(** * MassBalanceMachine: climate feature extraction and dataset splitting

    A shallow embedding of

    - [massbalancemachine/data_processing/get_climate_data.py]
      (the climate feature extractor), and
    - [massbalancemachine/dataloader/DataLoader.py]
      (the train/test and cross-validation splitter),

    together with the library primitives they call (numpy, pandas, xarray and
    scikit-learn), each modelled from its documented behaviour next to the
    place where the source uses it.

    Conventions.
    - Python [float] and numpy [float64] are Rocq's primitive binary64
      floats; nothing is idealised to real numbers unless a definition says
      so.
    - Python exceptions are values of [exn]; a function that can raise
      returns a [result].
    - A pandas timestamp is a calendar date within the reach of 64 bits of
      nanoseconds; what would leave it raises [OutOfBoundsDatetime].
    - numpy index arrays are [list nat]; pandas columns are lists, one entry
      per row, in row order.
    - A list slice [a[i:j]] is [py_slice i j a]. *)

From Stdlib Require Import ZArith Lia Ascii String.
From Stdlib Require Import PrimFloat FloatOps SpecFloat.
From Stdlib Require Uint63 FloatAxioms.
From stdpp Require Import base option list numbers strings pretty sorting.

(* Decimal literals such as [0.1] denote the nearest binary64 value. *)
#[local] Set Warnings "-inexact-float".

(** ** Python exceptions and results *)

Module Py.

Inductive exn : Type :=
| ValueError (msg : string)
| AssertionError
| AttributeError (msg : string)
| IndexError (msg : string)
| TypeError (msg : string)
| OutOfBoundsDatetime (msg : string).

Inductive result (A : Type) : Type :=
| Ok (a : A)
| Raise (e : exn).

Arguments Ok {A} a.
Arguments Raise {A} e.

________________

### [Your task]
Set down nothing but the lines from the one containing "TypeError (msg : string)" through the end of the entries above, exactly as written, both ends counted.

### [Solution below]
| TypeError (msg : string)
| OutOfBoundsDatetime (msg : string).

Inductive result (A : Type) : Type :=
| Ok (a : A)
| Raise (e : exn).

Arguments Ok {A} a.
Arguments Raise {A} e.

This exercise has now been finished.